### TASK
Quote the listing below word for word, stopping after the line that contains "- by apply abs_run_none.".

### RECORDS FOR THE TASK
━━━━━━━━━━━━━━━━
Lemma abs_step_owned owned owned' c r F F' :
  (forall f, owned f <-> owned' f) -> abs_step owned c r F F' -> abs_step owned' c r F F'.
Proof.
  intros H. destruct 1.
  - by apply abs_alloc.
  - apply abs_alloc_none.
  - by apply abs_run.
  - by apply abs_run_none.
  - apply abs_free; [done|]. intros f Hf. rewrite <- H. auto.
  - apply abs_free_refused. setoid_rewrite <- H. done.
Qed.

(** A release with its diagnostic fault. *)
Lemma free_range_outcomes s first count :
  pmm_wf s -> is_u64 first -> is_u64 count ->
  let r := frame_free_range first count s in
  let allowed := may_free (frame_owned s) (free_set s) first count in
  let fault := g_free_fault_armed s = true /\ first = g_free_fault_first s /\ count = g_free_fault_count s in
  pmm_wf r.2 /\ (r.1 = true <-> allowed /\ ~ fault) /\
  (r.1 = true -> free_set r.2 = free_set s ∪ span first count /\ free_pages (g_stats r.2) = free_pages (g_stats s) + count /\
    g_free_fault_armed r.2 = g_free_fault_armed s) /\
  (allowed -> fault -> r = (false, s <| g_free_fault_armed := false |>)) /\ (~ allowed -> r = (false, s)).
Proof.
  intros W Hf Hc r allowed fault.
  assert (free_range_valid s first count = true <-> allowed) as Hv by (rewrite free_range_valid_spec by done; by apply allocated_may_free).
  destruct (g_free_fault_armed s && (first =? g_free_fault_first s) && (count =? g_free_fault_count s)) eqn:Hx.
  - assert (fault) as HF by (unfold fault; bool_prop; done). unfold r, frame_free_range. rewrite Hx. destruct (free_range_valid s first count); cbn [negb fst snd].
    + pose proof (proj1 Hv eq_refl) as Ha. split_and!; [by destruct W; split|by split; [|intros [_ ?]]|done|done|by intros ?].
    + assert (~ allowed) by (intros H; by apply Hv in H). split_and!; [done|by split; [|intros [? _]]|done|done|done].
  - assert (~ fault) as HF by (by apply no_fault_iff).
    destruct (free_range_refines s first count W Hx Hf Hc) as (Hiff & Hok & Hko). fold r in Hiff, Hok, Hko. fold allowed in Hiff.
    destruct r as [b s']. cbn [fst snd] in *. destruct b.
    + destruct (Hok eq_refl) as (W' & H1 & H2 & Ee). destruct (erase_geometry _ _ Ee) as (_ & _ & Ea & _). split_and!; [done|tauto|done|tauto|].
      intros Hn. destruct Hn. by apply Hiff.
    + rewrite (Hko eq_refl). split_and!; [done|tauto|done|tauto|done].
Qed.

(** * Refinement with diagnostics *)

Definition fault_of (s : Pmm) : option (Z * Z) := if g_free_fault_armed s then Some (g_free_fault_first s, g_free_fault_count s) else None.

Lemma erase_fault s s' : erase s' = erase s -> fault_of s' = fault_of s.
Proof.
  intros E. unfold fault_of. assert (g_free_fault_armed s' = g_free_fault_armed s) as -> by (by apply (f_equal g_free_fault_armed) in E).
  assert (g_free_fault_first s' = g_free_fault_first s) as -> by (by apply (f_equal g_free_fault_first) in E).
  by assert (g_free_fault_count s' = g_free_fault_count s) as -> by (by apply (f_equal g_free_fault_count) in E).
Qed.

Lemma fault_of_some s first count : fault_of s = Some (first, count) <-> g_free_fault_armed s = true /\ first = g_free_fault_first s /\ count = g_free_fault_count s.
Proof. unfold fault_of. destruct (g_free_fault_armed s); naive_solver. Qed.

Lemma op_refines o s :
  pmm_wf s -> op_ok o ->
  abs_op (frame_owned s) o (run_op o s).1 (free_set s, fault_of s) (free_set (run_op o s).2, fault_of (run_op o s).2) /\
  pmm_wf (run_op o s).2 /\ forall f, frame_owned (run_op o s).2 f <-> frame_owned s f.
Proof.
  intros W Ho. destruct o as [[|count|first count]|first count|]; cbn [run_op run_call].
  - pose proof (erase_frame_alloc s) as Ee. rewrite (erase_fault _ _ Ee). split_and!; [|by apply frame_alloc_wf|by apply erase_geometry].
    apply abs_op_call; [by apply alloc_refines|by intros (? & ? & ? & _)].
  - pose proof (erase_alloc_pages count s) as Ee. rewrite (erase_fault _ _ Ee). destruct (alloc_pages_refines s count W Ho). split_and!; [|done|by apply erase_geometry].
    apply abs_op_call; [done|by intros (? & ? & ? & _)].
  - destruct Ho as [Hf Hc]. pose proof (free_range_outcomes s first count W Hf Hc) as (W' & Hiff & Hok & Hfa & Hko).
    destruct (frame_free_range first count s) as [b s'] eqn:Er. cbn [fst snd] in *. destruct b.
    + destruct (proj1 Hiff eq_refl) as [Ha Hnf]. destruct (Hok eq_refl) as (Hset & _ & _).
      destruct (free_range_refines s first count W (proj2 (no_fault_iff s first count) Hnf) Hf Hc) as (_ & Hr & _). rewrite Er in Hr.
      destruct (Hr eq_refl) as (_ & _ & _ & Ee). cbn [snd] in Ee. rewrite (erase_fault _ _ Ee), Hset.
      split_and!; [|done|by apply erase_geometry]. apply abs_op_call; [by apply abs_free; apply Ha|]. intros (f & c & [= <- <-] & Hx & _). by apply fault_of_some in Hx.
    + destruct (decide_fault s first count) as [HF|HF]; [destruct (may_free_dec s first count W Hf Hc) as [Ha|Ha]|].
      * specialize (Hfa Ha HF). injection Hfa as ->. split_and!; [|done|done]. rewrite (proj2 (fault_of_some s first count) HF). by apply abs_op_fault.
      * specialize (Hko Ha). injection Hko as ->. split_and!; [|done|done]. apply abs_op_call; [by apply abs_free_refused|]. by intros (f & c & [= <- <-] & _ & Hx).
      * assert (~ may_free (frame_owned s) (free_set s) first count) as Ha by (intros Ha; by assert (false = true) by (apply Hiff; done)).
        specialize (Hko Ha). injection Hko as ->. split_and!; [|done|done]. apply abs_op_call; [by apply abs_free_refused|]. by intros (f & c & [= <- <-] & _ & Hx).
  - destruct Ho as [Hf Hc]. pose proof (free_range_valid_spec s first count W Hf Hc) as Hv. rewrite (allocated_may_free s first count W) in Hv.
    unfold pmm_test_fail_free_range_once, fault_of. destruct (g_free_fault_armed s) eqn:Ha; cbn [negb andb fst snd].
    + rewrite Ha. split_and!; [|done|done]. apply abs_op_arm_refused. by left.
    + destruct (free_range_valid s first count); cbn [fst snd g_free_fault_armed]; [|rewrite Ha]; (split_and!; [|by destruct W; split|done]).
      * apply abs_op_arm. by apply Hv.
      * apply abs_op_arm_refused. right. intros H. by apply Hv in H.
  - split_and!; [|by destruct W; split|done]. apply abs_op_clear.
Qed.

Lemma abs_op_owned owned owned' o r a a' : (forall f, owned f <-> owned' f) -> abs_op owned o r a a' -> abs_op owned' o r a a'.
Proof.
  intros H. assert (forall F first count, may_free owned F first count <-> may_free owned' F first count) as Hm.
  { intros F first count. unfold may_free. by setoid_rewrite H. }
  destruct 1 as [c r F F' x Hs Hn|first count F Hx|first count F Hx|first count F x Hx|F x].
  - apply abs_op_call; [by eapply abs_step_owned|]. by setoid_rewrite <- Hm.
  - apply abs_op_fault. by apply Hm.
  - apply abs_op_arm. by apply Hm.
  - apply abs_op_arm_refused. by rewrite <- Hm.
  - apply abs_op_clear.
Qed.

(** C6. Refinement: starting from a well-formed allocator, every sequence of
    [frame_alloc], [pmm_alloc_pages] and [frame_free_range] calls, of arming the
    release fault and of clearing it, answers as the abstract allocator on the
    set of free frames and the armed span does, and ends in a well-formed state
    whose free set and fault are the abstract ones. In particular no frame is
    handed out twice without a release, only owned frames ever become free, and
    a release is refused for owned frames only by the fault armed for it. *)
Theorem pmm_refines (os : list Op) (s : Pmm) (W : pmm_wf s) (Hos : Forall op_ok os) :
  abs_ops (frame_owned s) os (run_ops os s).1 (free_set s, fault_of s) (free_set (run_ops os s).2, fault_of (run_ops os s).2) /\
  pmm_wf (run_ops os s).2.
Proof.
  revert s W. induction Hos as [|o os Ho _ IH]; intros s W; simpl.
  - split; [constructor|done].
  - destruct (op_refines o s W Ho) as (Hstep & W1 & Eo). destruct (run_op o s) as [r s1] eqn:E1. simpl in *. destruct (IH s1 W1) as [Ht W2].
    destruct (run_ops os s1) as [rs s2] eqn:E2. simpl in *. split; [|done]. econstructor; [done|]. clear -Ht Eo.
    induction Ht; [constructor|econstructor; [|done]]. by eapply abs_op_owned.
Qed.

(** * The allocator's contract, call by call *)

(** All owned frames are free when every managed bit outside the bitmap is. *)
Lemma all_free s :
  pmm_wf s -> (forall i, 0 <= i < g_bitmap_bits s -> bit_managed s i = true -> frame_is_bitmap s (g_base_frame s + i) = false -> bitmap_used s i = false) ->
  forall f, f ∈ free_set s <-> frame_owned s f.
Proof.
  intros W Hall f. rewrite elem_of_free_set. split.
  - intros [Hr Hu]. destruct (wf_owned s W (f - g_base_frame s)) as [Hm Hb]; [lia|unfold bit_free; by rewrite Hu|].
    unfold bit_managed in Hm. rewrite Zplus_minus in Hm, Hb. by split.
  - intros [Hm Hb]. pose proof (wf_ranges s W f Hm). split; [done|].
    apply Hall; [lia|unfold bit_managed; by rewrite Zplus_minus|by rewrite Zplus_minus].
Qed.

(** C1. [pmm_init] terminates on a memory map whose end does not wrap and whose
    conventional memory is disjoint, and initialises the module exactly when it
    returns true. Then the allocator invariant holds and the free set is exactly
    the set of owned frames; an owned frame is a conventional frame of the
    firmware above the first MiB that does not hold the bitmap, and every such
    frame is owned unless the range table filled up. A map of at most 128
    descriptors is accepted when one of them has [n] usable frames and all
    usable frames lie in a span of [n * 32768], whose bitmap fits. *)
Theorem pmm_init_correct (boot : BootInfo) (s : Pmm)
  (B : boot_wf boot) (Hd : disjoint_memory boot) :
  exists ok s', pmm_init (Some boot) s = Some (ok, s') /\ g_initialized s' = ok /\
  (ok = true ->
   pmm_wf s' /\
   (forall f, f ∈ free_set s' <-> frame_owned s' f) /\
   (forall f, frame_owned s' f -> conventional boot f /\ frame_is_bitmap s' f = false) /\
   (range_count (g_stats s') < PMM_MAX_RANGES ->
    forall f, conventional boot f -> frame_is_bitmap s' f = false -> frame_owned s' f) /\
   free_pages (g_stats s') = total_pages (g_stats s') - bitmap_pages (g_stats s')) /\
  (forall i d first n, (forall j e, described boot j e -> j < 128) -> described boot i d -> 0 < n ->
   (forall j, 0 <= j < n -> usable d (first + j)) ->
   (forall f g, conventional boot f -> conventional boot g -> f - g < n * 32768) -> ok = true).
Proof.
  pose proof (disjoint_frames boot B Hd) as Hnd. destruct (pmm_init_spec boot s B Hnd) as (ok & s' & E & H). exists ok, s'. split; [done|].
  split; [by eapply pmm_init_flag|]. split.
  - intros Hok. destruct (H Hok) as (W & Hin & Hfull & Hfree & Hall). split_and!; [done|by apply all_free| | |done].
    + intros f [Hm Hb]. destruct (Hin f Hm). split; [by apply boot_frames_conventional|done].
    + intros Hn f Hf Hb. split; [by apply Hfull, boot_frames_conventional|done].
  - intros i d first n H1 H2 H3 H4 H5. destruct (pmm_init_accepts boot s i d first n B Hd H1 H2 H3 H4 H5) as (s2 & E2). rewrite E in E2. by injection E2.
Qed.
━━━━━━━━━━━━━━━━
### WRITTEN RESPONSE
Lemma abs_step_owned owned owned' c r F F' :
  (forall f, owned f <-> owned' f) -> abs_step owned c r F F' -> abs_step owned' c r F F'.
Proof.
  intros H. destruct 1.
  - by apply abs_alloc.
  - apply abs_alloc_none.
  - by apply abs_run.
  - by apply abs_run_none.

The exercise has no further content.